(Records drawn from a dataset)
(* ===== verification/KVInterface.v ===== *)
(** * The KV cache as the scheduler sees it (PagedKVCacheManagerInterface)

    [KVCache]: the calls the batch constructor makes on a KV cache, as a class;
    [KVCacheLaws]: what it relies on. [paged_kv_cache] and [paged_kv_cache_laws] show
    that [PagedKVCacheManager] is such a cache. *)

From S2P Require Import Prelude Tokens Eos FreeQueue Pool Grammar Context Hashing Connector Manager ManagerFacts ManagerProperties CacheManager.

Class KVCache {B : Backend} := {
  cache : Type;
  (** the handle of an onload a call to [alloc] started *)
  onload : Type;
  onload_complete : onload → cache → bool;
  kv_page_size : cache → Z;
  kv_contains : Z → cache → bool;
  kv_claim : Z → Z → M cache unit;
  kv_release : Z → M cache unit;
  (** may move the request's tokens past a cached prefix *)
  kv_alloc : M (cache * Ctx.t B) onload;
  kv_get_req_blocks : Z → M cache (list Z);
  kv_block_count : Z → M cache BlockCount.t;
  kv_pending_transfers_exist : Z → M cache bool;
  kv_prefix_cache_hit_counts : M (cache * Ctx.t B) (list PrefixCacheHits.t)
}.

(** [m] does not raise [e]. *)
Definition avoids {S A} (e : exn) (m : M S A) : Prop := ∀ s, (m s).1 ≠ Raise e.

Class KVCacheLaws {B : Backend} `{!KVCache} : Prop := {
  (** an allocation moves a request within its tokens: it stays the same request, with
      the same tokens, cut or not cut as it was *)
  alloc_keeps k (x : Ctx.t B) : Trace.good_tokens x →
    let x' := (kv_alloc (k, x)).2.2 in
    TextContext.request_id (Ctx.base x') = TextContext.request_id (Ctx.base x) ∧ Trace.good_tokens x' ∧
    TokenBuffer.actively_chunked (Ctx.tokens x') = TokenBuffer.actively_chunked (Ctx.tokens x);
  (** only an allocation reports that blocks are missing *)
  claim_avoids rid i : avoids InsufficientBlocksError (kv_claim rid i);
  release_avoids rid : avoids InsufficientBlocksError (kv_release rid);
  pending_avoids i : avoids InsufficientBlocksError (kv_pending_transfers_exist i);
  count_avoids i : avoids InsufficientBlocksError (kv_block_count i)
}.

(** ** The paged cache *)
Section Paged.
Context `{Digest} {B : Backend} `{KVConnector} `{Driver}.

(** The state and the context as one pair. *)
Definition paired {A} (f : M PagedKVCacheManager.world A) : M (PagedKVCacheManager.t * Ctx.t B) A := λ s,
  let '(r, w) := f (PagedKVCacheManager.mk_world s.1 s.2) in
  (r, (PagedKVCacheManager.kv w, PagedKVCacheManager.ctx w)).

#[export] Instance paged_kv_cache : KVCache | 10 := {|
  cache := PagedKVCacheManager.t;
  onload := transfer;
  onload_complete e k := is_complete e (BlockManager.connector (PagedKVCacheManager._block_manager k));
  kv_page_size k := page_size (PagedKVCacheManager.params k);
  kv_contains := PagedKVCacheManager.contains;
  kv_claim := PagedKVCacheManager.claim;
  kv_release := PagedKVCacheManager.release;
  kv_alloc := paired PagedKVCacheManager.alloc;
  kv_get_req_blocks := PagedKVCacheManager.get_req_blocks;
  kv_block_count := PagedKVCacheManager.block_count;
  kv_pending_transfers_exist := PagedKVCacheManager.pending_transfers_exist;
  kv_prefix_cache_hit_counts := paired PagedKVCacheManager.get_prefix_cache_hit_counts
|}.

End Paged.

(** ** Its laws *)
Module PagedLaws.

(** *** Exceptions *)
Section Avoids.
Context {S : Type} (e : exn).

Lemma avoids_ret {A} (a : A) : avoids e (ret (S:=S) a).
Proof. by intros s. Qed.
Lemma avoids_get : avoids e (get (S:=S)).
Proof. by intros s. Qed.
Lemma avoids_modify (f : S → S) : avoids e (modify f).
Proof. by intros s. Qed.
Lemma avoids_raise {A} e' : e' ≠ e → avoids e (raise (S:=S) (A:=A) e').
Proof. intros Hne s. unfold raise. simpl. congruence. Qed.
Lemma avoids_raise_if b e' : e' ≠ e → avoids e (raise_if (S:=S) b e').
Proof. destruct b; [apply avoids_raise|intros _; apply avoids_ret]. Qed.
Lemma avoids_assert b : e ≠ AssertionError → avoids e (py_assert (S:=S) b).
Proof. destruct b; [intros _; apply avoids_ret|]. intros Hne. apply avoids_raise. congruence. Qed.
Lemma avoids_option {A} e' (o : option A) : e' ≠ e → avoids e (of_option (S:=S) e' o).
Proof. destruct o; [intros _; apply avoids_ret|apply avoids_raise]. Qed.
Lemma avoids_bind {A B} (m : M S A) (f : A → M S B) :
  avoids e m → (∀ a, avoids e (f a)) → avoids e (bind m f).
Proof.
  intros Hm Hf s. unfold bind. specialize (Hm s). destruct (m s) as [[a|e'] s1]; [apply Hf|].
  simpl in *. congruence.
Qed.
Lemma avoids_when b (m : M S unit) : avoids e m → avoids e (when b m).
Proof. destruct b; [done|intros _; apply avoids_ret]. Qed.
Lemma avoids_for_each {A} (l : list A) f : (∀ x, avoids e (f x)) → avoids e (for_each (S:=S) l f).
Proof.
  intros Hf. induction l as [|x l IH]; [apply avoids_ret|]. apply avoids_bind; [apply Hf|by intros _].
Qed.
Lemma avoids_zoom {T A} (g : S → T) p (m : M T A) : avoids e m → avoids e (zoom g p m).
Proof. intros Hm s. unfold zoom. specialize (Hm (g s)). by destruct (m (g s)). Qed.
End Avoids.

(** Walk through a method none of whose raises is the exception. *)
Ltac solve_avoids :=
  repeat first
    [ progress intros | apply avoids_ret | apply avoids_get | apply avoids_modify
    | apply avoids_raise_if; discriminate | apply avoids_raise; discriminate
    | apply avoids_assert; discriminate | apply avoids_option; discriminate
    | apply avoids_zoom | apply avoids_when | apply avoids_for_each
    | match goal with |- avoids _ (match ?x with _ => _ end) => destruct x end
    | apply avoids_bind ].

Section Paged.
Context `{Digest} {B : Backend} `{KVConnector} `{Driver}.
Import PagedKVCacheManager.

Lemma on_pool_avoids {A} i (f : M BlockPool.t A) :
  avoids InsufficientBlocksError f → avoids InsufficientBlocksError (BlockManager.on_pool i f).
Proof.
  intros Hf m. unfold BlockManager.on_pool. destruct (py_index _ i) as [p|]; [|done].
  specialize (Hf p). by destruct (f p).
Qed.
Lemma blocks_of_avoids rid : avoids InsufficientBlocksError (BlockManager.blocks_of rid).
Proof. intros m. unfold BlockManager.blocks_of. by destruct (_ !! _). Qed.

Lemma paged_claim_avoids rid i : avoids InsufficientBlocksError (claim rid i).
Proof. unfold claim, on_blocks. solve_avoids. Qed.
Lemma paged_release_avoids rid : avoids InsufficientBlocksError (release rid).
Proof.
  unfold release, on_blocks. solve_avoids; [apply on_pool_avoids, avoids_get|apply blocks_of_avoids|].
  apply on_pool_avoids. unfold BlockPool.free_block. solve_avoids.
Qed.
Lemma paged_pending_avoids i : avoids InsufficientBlocksError (pending_transfers_exist i).
Proof. unfold pending_transfers_exist, on_blocks. solve_avoids. Qed.

Lemma paged_count_avoids i : avoids InsufficientBlocksError (block_count i).
Proof.
  unfold block_count, on_blocks, BlockManager.pool_at. solve_avoids.
  apply on_pool_avoids, avoids_get.
Qed.

(** *** An allocation keeps the request *)

(** Context [y] is still request [rid], with good tokens, cut as [b] says. *)
Definition Kept (rid : Z) (b : bool) (y : Ctx.t B) : Prop :=
  TextContext.request_id (Ctx.base y) = rid ∧ Trace.good_tokens y ∧
  TokenBuffer.actively_chunked (Ctx.tokens y) = b.
Definition WorldKept rid b (w : BlockManager.world) : Prop := Kept rid b (BlockManager.ctx w).

Lemma kept_retoken rid b y t :
  Kept rid b y → TokenBuffer.wf t → TokenBuffer.all t = TokenBuffer.all (Ctx.tokens y) →
  TokenBuffer.actively_chunked t = TokenBuffer.actively_chunked (Ctx.tokens y) →
  Kept rid b (Ctx.set_base (TextContext.set_tokens t (Ctx.base y)) y).
Proof.
  intros (Hr & [Hwf H64] & Hc) Hwf' Hall Hch. unfold Kept, Trace.good_tokens, Ctx.tokens in *.
  rewrite Ownership.base_set_base. simpl. rewrite Hall, Hch. done.
Qed.

Lemma kept_on_mgr {A} rid b (f : M BlockManager.t A) : preserves (WorldKept rid b) (BlockManager.on_mgr f).
Proof. intros [m y] Hy. unfold BlockManager.on_mgr, zoom. simpl. by destruct (f m). Qed.

Lemma kept_on_ctx {A} rid b (f : M (Ctx.t B) A) :
  preserves (Kept rid b) f → preserves (WorldKept rid b) (BlockManager.on_ctx f).
Proof.
  intros Hf [m y] Hy. unfold BlockManager.on_ctx, zoom. simpl. specialize (Hf y Hy). by destruct (f y).
Qed.

Lemma kept_on_tokens {A} rid b (f : M TokenBuffer.t A) :
  (∀ t, TokenBuffer.wf t → TokenBuffer.wf (f t).2 ∧ TokenBuffer.all (f t).2 = TokenBuffer.all t ∧
     TokenBuffer.actively_chunked (f t).2 = TokenBuffer.actively_chunked t) →
  preserves (Kept rid b) (Ctx.on_tokens f).
Proof.
  intros Hf y Hy. unfold Ctx.on_tokens, Ctx.on_base, TextContext.on_tokens, zoom.
  destruct (Hf (Ctx.tokens y)) as (Hwf & Hall & Hc); [apply Hy|]. unfold Ctx.tokens in *.
  destruct (f (TextContext.tokens (Ctx.base y))) as [r t]. simpl in *. by apply kept_retoken.
Qed.

Lemma kept_rewind rid b n : preserves (Kept rid b) (Ctx.on_tokens (TokenBuffer.rewind_processing n)).
Proof.
  apply kept_on_tokens. intros t Hwf. rewrite TokenBuffer.rewind_run by done.
  destruct (_ && _) eqn:E; [simpl|done]. split; [|done]. destruct Hwf.
  unfold TokenBuffer.processed_length in *. split; simpl; try done; lia.
Qed.

Lemma kept_skip rid b n : preserves (Kept rid b) (Ctx.on_tokens (TokenBuffer.skip_processing n)).
Proof.
  apply kept_on_tokens. intros t Hwf. rewrite TokenBuffer.skip_run by done.
  destruct (_ && _) eqn:E; [simpl|done]. split; [|done]. pose proof Hwf. destruct Hwf.
  unfold TokenBuffer.active_length, Range.length, TokenBuffer.processed_length in *.
  split; simpl; try done; lia.
Qed.

Lemma kept_base {A} rid b (f : M (TextContext.t B) A) :
  (∀ c, TextContext.request_id (f c).2 = TextContext.request_id c ∧
     TextContext.tokens (f c).2 = TextContext.tokens c) →
  preserves (Kept rid b) (Ctx.on_base f).
Proof.
  intros Hf y (Hr & [Hwf H64] & Hc). unfold Ctx.on_base, zoom. destruct (Hf (Ctx.base y)) as [Hr' Ht].
  destruct (f (Ctx.base y)) as [r c]. simpl in *. unfold Kept, Trace.good_tokens, Ctx.tokens in *.
  rewrite Ownership.base_set_base, Hr', Ht. done.
Qed.

Lemma kept_hashes rid b ex bs algo seed :
  preserves (Kept rid b) (BlockHashes.compute_block_hashes ex bs algo seed).
Proof.
  intros y Hy. rewrite HashFacts.compute_block_hashes_run; [done|apply Hy|].
  destruct Hy as (_ & [_ H64] & _). intros x Hx. eapply (proj1 (forallb_forall _ _)); [exact H64|].
  by apply list_elem_of_In.
Qed.

Lemma kept_spec rid b : preserves (Kept rid b) (Ctx.on_base TextContext.spec_decoding_state).
Proof. apply kept_base. intros c. by rewrite Ownership.spec_state_run. Qed.
Lemma kept_seq_len rid b n k : preserves (Kept rid b) (Ctx.on_base (_compute_seq_len n k None)).
Proof. apply kept_base. intros c. by rewrite Ownership.compute_seq_len_run. Qed.
Lemma kept_cached rid b x : preserves (Kept rid b) (Ctx.on_base (modify (TextContext.set_cached x))).
Proof. by apply kept_base. Qed.

(** Walk through a method of the manager and the request's context. *)
Ltac solve_kept :=
  repeat first
    [ progress intros
    | apply kept_on_mgr
    | apply kept_on_ctx, kept_hashes | apply kept_on_ctx, kept_rewind | apply kept_on_ctx, kept_skip
    | apply kept_on_ctx, kept_spec | apply kept_on_ctx, kept_seq_len | apply kept_on_ctx, kept_cached
    | solve [eauto 2 with preserves_db]
    | apply preserves_bind | apply preserves_for_each | apply preserves_when
    | match goal with |- preserves _ (match ?x with _ => _ end) => destruct x end ].

Lemma kept_reuse rid b : preserves (WorldKept rid b) BlockManager.reuse_blocks_from_prefix_cache.
Proof.
  unfold BlockManager.reuse_blocks_from_prefix_cache, BlockManager.release_uncommitted_blocks,
    BlockManager.compute_hashes_for_request, BlockManager.text. solve_kept.
Qed.

Lemma kept_allocate rid b n k : preserves (WorldKept rid b) (BlockManager.allocate_new_blocks n k).
Proof.
  unfold BlockManager.allocate_new_blocks, BlockManager.num_blocks_to_allocate, BlockManager.text. solve_kept.
Qed.

Lemma kept_alloc rid b : preserves (λ w, Kept rid b (ctx w)) alloc.
Proof.
  assert (∀ A (f : M BlockManager.world A), preserves (WorldKept rid b) f →
    preserves (λ w, Kept rid b (ctx w)) (on_request f)) as Hreq.
  { intros A f Hf [k y] Hy. unfold on_request. simpl. specialize (Hf (BlockManager.mk_world (_block_manager k) y) Hy).
    by destruct (f _) as [r [m' y']]. }
  unfold alloc. apply preserves_bind; [|intros _; apply preserves_bind].
  - intros [k y] Hy. unfold on_kv, zoom. simpl. by destruct (on_blocks _ k).
  - apply Hreq, kept_reuse.
  - intros [? ?]. apply preserves_bind; [apply preserves_get|intros w]. apply preserves_bind; [|intros; apply preserves_ret].
    apply Hreq, kept_allocate.
Qed.

End Paged.
End PagedLaws.

#[export] Instance paged_kv_cache_laws `{Digest} {B : Backend} `{KVConnector} `{Driver} :
  KVCacheLaws (B := B) | 10.
Proof.
  split.
  - intros k x Hx. pose proof (PagedLaws.kept_alloc (TextContext.request_id (Ctx.base x))
      (TokenBuffer.actively_chunked (Ctx.tokens x)) (PagedKVCacheManager.mk_world k x)) as Hk.
    simpl. unfold paired. simpl. destruct (PagedKVCacheManager.alloc _) as [r [k' x']]. by apply Hk.
  - apply PagedLaws.paged_claim_avoids.
  - apply PagedLaws.paged_release_avoids.
  - apply PagedLaws.paged_pending_avoids.
  - apply PagedLaws.paged_count_avoids.
Qed.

Activity
Can you write out the lines above, from the first one through the one containing "kv_alloc : M (cache * Ctx.t B) onload;", exactly as they appear and nothing more?

Exercise result
(* ===== verification/KVInterface.v ===== *)
(** * The KV cache as the scheduler sees it (PagedKVCacheManagerInterface)

    [KVCache]: the calls the batch constructor makes on a KV cache, as a class;
    [KVCacheLaws]: what it relies on. [paged_kv_cache] and [paged_kv_cache_laws] show
    that [PagedKVCacheManager] is such a cache. *)

From S2P Require Import Prelude Tokens Eos FreeQueue Pool Grammar Context Hashing Connector Manager ManagerFacts ManagerProperties CacheManager.

Class KVCache {B : Backend} := {
  cache : Type;
  (** the handle of an onload a call to [alloc] started *)
  onload : Type;
  onload_complete : onload → cache → bool;
  kv_page_size : cache → Z;
  kv_contains : Z → cache → bool;
  kv_claim : Z → Z → M cache unit;
  kv_release : Z → M cache unit;
  (** may move the request's tokens past a cached prefix *)
  kv_alloc : M (cache * Ctx.t B) onload;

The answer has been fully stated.